> _Directions for this task_:
Which lines in the material below contain the word "applySnapshotChunks"? Copy each of them.

> _Excerpted records_:

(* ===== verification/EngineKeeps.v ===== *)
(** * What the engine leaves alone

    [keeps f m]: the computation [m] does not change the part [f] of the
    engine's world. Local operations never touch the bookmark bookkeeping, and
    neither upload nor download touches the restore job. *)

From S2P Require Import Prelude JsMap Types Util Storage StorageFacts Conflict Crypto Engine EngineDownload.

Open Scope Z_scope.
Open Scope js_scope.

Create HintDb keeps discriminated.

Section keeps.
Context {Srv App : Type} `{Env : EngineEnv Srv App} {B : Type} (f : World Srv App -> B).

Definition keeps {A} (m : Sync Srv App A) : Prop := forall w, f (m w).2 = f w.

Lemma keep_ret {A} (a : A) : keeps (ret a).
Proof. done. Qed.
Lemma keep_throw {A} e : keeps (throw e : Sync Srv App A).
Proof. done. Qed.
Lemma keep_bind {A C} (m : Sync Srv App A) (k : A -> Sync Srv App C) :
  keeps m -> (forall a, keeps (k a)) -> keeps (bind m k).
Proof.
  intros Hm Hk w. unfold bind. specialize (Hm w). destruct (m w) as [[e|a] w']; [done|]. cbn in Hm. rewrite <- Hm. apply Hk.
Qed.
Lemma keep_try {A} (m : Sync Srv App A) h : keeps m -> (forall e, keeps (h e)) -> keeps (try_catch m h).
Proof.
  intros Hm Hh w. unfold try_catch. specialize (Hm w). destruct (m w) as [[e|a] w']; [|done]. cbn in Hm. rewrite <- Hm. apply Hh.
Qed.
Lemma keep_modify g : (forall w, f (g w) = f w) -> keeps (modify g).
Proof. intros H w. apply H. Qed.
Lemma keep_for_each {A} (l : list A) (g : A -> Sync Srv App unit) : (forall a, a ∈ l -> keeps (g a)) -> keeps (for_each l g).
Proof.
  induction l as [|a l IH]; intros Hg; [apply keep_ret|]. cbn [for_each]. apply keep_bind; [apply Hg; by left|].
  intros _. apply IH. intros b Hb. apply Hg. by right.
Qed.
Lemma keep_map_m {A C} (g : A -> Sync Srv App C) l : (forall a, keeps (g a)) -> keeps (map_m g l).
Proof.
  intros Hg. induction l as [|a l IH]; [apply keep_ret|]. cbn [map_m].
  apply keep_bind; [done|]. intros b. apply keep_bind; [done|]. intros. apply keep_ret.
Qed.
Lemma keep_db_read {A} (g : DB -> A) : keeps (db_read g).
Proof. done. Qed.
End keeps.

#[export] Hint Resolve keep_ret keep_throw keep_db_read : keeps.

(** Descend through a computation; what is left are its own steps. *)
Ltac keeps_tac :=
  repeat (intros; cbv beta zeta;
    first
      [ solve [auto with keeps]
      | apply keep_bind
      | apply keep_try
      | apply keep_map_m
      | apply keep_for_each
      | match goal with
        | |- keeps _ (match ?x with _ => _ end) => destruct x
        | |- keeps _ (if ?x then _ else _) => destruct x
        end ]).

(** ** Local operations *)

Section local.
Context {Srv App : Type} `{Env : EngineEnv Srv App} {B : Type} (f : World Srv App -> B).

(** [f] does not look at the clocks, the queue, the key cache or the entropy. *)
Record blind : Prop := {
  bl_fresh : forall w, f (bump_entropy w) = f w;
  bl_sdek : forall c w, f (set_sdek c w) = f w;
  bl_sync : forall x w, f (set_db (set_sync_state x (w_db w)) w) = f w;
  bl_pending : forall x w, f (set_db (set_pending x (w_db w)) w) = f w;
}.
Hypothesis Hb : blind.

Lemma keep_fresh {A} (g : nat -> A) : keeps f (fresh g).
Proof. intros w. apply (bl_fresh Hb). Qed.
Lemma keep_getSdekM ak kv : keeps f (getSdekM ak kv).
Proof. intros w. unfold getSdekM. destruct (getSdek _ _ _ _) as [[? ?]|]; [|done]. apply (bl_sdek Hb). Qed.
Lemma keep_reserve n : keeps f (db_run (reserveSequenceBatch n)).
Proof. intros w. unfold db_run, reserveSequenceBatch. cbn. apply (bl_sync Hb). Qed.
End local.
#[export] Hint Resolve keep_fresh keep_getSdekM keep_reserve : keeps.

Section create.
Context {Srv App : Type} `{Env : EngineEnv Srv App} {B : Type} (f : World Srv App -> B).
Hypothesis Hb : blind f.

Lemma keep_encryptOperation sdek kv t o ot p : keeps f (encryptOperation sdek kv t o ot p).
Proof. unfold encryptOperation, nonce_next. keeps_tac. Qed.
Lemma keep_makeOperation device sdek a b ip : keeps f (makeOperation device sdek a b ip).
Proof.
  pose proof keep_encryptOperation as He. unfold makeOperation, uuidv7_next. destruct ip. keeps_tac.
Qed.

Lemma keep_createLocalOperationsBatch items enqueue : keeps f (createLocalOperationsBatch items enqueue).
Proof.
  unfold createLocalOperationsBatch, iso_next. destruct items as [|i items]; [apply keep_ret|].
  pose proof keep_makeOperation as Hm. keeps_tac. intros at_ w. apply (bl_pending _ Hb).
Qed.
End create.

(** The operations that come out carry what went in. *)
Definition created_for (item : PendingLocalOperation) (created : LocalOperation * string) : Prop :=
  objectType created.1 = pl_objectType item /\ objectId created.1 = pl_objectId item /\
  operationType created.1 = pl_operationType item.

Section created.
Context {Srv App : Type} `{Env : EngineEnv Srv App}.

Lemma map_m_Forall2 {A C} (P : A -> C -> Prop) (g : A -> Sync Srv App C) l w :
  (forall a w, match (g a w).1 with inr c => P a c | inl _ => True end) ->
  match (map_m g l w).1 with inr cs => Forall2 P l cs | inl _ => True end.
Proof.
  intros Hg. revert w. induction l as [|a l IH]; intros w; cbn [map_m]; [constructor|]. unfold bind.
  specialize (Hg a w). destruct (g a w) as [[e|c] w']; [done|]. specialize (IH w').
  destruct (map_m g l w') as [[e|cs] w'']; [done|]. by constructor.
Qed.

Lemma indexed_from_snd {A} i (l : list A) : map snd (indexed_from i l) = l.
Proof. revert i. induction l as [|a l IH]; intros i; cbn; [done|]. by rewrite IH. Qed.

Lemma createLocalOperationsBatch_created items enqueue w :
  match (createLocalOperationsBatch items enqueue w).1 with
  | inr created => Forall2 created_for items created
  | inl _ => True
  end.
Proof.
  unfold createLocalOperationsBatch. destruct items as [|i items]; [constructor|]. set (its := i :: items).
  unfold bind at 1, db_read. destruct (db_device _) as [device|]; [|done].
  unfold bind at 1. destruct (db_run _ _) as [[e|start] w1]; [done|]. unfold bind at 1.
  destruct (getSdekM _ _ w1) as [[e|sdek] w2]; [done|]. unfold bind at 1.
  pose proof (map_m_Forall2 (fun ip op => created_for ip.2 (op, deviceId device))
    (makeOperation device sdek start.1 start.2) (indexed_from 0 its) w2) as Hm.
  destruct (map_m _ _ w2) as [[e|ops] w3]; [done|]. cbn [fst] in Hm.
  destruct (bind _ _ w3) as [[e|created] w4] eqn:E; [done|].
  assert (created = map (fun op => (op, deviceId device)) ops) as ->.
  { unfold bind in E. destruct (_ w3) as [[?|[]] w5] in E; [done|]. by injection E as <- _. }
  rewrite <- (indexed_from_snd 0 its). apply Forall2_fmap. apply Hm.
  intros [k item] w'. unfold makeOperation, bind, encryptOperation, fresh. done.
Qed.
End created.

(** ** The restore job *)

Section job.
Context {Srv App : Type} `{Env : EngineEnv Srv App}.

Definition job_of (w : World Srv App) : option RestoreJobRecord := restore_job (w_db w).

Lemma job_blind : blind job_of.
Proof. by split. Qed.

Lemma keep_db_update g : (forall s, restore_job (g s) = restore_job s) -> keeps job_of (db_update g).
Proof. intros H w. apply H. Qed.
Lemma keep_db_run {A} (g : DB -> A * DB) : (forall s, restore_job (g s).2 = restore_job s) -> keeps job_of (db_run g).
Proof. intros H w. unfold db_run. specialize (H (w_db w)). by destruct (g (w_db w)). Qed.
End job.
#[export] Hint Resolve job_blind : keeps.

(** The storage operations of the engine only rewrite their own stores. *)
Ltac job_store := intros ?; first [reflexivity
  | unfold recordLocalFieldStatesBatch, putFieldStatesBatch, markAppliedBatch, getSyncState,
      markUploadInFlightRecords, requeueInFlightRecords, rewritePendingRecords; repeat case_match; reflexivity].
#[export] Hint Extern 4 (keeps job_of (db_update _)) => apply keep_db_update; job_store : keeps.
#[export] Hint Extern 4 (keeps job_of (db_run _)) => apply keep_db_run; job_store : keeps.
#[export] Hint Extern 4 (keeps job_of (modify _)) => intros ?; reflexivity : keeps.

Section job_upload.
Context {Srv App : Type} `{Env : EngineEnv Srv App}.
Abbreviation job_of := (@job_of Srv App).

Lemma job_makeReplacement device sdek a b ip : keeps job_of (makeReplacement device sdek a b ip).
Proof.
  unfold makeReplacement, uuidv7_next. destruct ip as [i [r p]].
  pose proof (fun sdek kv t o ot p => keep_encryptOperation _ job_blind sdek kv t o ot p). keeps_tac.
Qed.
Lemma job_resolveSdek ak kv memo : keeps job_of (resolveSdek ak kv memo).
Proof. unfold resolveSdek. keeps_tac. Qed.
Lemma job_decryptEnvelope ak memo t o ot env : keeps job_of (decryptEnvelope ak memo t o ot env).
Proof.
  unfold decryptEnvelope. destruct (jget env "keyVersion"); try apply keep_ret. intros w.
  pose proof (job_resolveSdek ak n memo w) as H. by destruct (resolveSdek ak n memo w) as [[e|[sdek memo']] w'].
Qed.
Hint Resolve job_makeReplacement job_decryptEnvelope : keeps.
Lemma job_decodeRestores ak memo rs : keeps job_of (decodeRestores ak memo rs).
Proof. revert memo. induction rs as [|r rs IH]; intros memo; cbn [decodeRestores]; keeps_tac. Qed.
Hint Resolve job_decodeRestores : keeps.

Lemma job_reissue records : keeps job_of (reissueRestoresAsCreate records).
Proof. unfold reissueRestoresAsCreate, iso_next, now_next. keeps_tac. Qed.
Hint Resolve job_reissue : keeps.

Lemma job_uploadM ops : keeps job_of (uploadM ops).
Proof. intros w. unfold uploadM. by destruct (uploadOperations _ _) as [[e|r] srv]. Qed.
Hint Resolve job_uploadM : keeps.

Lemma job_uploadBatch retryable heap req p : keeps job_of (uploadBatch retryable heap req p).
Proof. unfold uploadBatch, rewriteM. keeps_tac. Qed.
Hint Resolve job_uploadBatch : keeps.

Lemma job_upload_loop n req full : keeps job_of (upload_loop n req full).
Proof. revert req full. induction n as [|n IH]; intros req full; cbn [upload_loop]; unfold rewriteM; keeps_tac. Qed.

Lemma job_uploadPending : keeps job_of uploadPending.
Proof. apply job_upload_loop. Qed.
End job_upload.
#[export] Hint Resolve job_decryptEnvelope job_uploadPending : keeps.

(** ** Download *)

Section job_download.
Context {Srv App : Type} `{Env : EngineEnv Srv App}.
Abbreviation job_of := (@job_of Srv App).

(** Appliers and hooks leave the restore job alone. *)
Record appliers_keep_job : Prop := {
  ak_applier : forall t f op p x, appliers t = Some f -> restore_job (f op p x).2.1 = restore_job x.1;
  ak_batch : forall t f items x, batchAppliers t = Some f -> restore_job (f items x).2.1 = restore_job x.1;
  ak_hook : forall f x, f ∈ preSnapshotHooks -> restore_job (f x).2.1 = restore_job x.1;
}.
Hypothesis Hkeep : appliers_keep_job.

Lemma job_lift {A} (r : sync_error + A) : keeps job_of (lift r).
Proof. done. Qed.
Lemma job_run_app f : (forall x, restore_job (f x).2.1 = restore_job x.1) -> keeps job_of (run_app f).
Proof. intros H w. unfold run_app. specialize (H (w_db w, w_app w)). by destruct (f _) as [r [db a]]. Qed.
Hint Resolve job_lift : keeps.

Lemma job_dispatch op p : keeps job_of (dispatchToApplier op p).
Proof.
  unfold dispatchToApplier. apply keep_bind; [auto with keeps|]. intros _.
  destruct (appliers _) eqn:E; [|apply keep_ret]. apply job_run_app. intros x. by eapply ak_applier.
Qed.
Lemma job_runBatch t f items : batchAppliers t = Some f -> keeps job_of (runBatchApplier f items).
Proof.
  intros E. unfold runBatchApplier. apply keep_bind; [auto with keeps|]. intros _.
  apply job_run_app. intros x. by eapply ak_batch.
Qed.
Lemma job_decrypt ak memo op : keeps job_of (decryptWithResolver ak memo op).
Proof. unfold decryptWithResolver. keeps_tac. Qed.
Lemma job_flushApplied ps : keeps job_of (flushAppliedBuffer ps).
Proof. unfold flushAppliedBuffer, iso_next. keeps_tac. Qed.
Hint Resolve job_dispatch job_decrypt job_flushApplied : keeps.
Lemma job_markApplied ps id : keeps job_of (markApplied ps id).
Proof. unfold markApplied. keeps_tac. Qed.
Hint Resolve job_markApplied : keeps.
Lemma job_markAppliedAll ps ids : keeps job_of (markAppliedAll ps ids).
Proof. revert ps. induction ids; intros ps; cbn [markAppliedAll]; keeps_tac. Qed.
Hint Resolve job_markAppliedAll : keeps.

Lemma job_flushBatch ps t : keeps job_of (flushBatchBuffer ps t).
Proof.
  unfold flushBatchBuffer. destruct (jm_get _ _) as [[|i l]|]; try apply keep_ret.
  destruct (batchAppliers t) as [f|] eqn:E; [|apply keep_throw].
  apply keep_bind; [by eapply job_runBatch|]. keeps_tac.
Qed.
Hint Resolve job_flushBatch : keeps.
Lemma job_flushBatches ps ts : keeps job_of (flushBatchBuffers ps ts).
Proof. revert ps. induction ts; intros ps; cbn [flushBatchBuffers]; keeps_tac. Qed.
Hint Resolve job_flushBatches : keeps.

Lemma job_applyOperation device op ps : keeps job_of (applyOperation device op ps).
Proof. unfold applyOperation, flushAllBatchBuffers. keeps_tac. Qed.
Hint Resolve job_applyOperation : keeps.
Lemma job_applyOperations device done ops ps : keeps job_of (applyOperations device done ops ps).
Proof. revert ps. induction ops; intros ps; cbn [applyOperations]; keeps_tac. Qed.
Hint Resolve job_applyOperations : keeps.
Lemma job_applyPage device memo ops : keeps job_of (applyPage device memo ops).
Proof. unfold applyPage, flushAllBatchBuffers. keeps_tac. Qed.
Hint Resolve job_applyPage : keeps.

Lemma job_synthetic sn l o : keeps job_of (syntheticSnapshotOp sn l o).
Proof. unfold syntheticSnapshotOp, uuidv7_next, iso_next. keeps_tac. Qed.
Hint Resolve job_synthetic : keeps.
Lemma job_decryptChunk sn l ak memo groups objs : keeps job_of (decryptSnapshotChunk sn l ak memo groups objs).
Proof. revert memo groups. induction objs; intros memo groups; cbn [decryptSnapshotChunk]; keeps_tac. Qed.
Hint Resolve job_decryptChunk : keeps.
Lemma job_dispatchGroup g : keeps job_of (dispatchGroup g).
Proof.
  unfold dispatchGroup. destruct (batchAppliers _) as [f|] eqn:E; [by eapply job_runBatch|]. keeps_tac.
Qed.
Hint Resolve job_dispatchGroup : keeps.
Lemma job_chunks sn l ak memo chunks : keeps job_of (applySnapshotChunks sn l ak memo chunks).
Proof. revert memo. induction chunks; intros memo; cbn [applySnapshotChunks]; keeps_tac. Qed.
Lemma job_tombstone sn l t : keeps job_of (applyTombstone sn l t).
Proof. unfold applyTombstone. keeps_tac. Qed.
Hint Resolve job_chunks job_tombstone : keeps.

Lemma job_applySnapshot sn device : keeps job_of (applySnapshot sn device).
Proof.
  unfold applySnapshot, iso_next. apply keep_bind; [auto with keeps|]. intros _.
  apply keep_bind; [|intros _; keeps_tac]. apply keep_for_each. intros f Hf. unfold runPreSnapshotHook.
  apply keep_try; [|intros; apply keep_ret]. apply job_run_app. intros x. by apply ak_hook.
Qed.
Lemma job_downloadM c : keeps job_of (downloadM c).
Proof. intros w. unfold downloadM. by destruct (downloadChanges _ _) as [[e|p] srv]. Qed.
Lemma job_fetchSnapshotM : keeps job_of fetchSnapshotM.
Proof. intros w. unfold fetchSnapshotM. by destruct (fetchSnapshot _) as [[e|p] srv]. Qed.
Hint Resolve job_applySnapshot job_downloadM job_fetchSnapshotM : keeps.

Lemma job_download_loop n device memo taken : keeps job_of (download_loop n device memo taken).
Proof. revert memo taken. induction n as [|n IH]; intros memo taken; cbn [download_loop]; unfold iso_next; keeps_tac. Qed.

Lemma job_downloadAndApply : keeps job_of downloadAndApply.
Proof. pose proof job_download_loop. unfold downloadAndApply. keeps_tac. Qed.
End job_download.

> _Result_:
Lemma job_chunks sn l ak memo chunks : keeps job_of (applySnapshotChunks sn l ak memo chunks).
Proof. revert memo. induction chunks; intros memo; cbn [applySnapshotChunks]; keeps_tac. Qed.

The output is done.